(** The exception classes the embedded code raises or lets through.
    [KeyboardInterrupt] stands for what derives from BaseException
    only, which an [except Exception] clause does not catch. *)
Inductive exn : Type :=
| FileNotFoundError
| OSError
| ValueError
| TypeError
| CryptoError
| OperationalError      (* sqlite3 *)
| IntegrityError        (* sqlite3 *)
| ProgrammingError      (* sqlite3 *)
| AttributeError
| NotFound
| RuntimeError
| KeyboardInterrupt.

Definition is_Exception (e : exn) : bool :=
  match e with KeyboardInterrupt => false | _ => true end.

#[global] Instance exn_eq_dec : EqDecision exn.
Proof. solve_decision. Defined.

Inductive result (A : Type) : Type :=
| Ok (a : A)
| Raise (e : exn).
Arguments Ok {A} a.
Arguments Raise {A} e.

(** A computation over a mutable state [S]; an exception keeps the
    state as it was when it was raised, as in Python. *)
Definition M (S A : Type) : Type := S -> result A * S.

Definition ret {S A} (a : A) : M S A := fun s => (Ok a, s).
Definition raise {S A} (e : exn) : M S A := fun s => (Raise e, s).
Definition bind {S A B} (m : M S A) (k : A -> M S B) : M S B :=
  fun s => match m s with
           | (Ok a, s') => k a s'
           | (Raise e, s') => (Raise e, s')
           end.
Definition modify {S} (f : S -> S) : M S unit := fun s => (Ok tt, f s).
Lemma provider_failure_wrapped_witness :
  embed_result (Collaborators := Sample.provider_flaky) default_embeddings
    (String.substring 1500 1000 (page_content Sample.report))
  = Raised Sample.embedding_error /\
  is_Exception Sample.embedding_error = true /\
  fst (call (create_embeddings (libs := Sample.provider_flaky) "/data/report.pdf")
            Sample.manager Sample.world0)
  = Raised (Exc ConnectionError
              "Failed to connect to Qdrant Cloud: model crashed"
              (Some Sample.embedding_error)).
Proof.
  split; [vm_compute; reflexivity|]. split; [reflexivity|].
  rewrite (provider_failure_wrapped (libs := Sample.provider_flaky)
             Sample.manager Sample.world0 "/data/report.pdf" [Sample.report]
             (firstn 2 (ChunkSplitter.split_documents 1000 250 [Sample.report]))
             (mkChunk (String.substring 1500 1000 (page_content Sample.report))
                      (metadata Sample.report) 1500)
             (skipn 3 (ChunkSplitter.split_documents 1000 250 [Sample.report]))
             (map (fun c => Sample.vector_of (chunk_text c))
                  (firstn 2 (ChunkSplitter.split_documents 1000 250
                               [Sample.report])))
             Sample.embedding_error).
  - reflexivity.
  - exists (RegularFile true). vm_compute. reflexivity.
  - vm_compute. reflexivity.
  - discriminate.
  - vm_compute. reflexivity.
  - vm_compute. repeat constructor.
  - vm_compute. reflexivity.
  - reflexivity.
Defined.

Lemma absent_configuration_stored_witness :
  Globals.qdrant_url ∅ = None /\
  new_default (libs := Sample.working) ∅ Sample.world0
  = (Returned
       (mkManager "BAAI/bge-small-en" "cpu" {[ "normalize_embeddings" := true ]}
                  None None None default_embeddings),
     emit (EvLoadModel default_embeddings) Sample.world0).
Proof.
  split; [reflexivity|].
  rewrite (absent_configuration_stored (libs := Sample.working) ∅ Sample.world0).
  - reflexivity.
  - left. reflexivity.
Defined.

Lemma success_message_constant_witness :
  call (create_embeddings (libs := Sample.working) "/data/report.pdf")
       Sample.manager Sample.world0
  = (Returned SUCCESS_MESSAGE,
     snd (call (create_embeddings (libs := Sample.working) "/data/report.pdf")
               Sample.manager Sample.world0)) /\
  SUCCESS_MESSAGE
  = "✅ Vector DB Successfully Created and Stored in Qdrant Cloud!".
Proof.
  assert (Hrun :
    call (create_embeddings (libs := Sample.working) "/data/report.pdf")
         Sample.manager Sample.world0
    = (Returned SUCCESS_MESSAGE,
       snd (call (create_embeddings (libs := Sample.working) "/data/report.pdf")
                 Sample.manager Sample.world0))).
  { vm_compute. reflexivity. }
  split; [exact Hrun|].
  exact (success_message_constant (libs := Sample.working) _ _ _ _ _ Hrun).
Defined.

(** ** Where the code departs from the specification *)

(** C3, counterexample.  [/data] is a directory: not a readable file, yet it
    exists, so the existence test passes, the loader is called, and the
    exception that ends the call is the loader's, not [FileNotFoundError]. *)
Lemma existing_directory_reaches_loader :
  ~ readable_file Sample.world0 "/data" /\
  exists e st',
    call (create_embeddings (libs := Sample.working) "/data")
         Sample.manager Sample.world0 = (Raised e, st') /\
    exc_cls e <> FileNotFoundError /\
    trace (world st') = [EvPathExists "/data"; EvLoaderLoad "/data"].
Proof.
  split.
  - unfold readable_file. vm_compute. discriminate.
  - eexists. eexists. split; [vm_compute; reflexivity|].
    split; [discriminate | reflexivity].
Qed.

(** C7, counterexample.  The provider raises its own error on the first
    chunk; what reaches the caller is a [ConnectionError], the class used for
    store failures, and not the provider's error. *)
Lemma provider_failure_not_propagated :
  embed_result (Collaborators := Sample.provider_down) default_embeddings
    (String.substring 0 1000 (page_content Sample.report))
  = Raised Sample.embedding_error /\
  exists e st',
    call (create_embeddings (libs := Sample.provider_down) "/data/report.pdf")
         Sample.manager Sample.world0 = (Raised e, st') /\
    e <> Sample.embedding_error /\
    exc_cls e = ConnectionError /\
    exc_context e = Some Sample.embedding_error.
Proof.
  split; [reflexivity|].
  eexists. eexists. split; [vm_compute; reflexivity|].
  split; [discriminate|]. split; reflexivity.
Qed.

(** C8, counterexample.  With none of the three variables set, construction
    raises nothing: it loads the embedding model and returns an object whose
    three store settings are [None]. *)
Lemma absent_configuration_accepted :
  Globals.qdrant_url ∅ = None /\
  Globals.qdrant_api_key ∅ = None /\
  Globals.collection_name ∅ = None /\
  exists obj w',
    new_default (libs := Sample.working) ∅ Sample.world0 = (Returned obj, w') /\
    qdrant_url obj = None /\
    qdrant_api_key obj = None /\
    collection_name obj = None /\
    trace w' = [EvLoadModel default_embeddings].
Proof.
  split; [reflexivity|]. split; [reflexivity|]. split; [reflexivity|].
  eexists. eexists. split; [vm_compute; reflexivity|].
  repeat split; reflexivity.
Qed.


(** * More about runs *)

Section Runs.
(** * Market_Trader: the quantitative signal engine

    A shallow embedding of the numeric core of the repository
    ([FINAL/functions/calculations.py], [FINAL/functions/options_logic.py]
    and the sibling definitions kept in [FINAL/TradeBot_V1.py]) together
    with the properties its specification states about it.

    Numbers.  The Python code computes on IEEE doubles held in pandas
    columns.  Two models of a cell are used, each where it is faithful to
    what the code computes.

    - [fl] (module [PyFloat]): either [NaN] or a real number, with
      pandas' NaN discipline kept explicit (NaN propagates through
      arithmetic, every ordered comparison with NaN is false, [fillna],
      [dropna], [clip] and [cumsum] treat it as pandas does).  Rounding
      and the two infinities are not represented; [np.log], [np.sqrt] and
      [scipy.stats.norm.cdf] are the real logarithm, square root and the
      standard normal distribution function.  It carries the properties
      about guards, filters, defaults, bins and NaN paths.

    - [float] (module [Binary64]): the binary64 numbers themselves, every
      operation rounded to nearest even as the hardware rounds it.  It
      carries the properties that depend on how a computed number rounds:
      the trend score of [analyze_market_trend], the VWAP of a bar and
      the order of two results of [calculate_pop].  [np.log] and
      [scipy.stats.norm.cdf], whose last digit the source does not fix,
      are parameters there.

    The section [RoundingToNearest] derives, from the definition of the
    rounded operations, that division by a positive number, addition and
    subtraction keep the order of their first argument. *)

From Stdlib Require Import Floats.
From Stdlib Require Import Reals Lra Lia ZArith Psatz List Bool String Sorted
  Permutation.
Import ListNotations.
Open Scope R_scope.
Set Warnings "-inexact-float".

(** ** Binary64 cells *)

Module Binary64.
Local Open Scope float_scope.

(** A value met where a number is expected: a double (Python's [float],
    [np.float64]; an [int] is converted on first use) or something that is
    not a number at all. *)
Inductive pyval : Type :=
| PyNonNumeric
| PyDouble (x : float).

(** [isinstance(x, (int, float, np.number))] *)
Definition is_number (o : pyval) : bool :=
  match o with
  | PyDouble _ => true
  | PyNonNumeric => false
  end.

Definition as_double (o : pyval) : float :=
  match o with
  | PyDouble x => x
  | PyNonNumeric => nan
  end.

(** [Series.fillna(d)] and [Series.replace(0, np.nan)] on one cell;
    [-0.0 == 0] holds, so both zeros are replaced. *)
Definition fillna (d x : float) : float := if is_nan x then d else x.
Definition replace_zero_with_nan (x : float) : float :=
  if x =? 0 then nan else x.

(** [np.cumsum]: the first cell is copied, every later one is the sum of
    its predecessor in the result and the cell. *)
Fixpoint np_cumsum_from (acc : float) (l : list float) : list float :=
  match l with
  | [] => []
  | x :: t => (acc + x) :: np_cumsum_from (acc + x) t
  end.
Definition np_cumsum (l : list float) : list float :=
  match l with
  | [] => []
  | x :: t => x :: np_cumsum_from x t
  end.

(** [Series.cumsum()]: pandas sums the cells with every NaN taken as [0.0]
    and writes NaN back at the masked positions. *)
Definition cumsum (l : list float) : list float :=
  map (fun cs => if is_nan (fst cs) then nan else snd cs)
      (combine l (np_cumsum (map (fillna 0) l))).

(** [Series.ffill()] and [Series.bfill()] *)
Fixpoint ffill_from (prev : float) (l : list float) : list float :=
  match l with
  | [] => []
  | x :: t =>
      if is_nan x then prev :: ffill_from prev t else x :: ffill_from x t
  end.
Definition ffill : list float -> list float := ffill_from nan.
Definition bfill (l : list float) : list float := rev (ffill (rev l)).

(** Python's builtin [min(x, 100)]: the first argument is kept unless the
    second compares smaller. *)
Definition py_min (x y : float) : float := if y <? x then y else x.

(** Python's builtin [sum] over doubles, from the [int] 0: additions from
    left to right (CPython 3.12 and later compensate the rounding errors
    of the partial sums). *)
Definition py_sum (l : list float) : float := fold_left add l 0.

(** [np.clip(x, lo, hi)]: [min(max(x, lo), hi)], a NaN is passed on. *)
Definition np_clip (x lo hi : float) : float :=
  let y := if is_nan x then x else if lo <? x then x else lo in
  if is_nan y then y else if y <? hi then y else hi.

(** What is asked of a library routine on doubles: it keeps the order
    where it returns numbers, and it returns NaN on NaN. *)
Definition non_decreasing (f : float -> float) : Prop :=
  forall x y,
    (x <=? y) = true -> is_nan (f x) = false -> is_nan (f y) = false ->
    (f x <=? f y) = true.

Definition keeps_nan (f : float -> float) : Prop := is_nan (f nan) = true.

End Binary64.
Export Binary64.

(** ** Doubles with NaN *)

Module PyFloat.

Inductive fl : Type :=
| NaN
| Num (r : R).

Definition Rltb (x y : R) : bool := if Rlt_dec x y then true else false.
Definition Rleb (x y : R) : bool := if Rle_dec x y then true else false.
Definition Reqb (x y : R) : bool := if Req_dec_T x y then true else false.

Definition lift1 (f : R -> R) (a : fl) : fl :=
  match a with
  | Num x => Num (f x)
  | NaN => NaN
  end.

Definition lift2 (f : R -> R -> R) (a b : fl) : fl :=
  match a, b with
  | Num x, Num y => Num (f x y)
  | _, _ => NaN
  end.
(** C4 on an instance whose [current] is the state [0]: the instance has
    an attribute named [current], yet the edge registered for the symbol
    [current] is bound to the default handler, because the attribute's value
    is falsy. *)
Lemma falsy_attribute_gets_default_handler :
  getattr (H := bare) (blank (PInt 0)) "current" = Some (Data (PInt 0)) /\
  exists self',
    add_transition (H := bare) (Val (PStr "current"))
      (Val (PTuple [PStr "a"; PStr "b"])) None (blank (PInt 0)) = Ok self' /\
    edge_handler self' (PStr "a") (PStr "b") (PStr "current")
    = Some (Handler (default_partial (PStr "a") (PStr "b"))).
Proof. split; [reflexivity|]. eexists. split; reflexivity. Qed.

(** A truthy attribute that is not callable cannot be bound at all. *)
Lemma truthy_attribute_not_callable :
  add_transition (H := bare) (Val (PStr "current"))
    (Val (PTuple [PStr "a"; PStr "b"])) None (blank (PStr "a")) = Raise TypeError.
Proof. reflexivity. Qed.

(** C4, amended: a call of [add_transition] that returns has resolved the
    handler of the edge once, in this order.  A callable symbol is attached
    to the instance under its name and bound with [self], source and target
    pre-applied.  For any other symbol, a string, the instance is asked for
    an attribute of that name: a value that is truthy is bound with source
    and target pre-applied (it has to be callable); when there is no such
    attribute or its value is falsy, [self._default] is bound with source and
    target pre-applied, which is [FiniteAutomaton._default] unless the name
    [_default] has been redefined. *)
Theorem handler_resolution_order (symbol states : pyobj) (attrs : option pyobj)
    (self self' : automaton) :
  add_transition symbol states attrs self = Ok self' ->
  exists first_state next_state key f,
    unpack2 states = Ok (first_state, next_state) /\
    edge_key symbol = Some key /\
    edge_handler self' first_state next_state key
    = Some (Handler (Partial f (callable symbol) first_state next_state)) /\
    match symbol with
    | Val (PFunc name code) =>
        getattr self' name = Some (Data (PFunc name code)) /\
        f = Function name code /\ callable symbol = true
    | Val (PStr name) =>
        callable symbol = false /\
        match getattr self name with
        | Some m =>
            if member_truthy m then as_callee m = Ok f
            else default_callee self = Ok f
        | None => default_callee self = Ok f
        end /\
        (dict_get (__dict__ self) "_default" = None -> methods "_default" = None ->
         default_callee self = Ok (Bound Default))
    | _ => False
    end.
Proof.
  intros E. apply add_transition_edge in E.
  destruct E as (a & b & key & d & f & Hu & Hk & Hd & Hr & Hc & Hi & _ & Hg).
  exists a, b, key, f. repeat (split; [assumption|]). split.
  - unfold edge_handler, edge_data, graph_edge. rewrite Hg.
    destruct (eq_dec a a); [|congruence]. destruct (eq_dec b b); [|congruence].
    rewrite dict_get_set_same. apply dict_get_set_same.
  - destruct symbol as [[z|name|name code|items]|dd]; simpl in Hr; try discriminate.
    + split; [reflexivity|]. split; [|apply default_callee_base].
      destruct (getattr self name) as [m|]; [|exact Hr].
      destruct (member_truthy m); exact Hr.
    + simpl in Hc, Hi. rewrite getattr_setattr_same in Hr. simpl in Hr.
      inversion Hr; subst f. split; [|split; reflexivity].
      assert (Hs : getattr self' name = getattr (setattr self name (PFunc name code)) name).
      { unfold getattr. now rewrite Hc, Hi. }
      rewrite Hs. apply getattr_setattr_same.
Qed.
━━━
What you return should be the lines from the beginning of the records through the one that contains "Definition is_Exception (e", repeated exactly and with no additions.

(** The exception classes the embedded code raises or lets through.
    [KeyboardInterrupt] stands for what derives from BaseException
    only, which an [except Exception] clause does not catch. *)
Inductive exn : Type :=
| FileNotFoundError
| OSError
| ValueError
| TypeError
| CryptoError
| OperationalError      (* sqlite3 *)
| IntegrityError        (* sqlite3 *)
| ProgrammingError      (* sqlite3 *)
| AttributeError
| NotFound
| RuntimeError
| KeyboardInterrupt.

Definition is_Exception (e : exn) : bool :=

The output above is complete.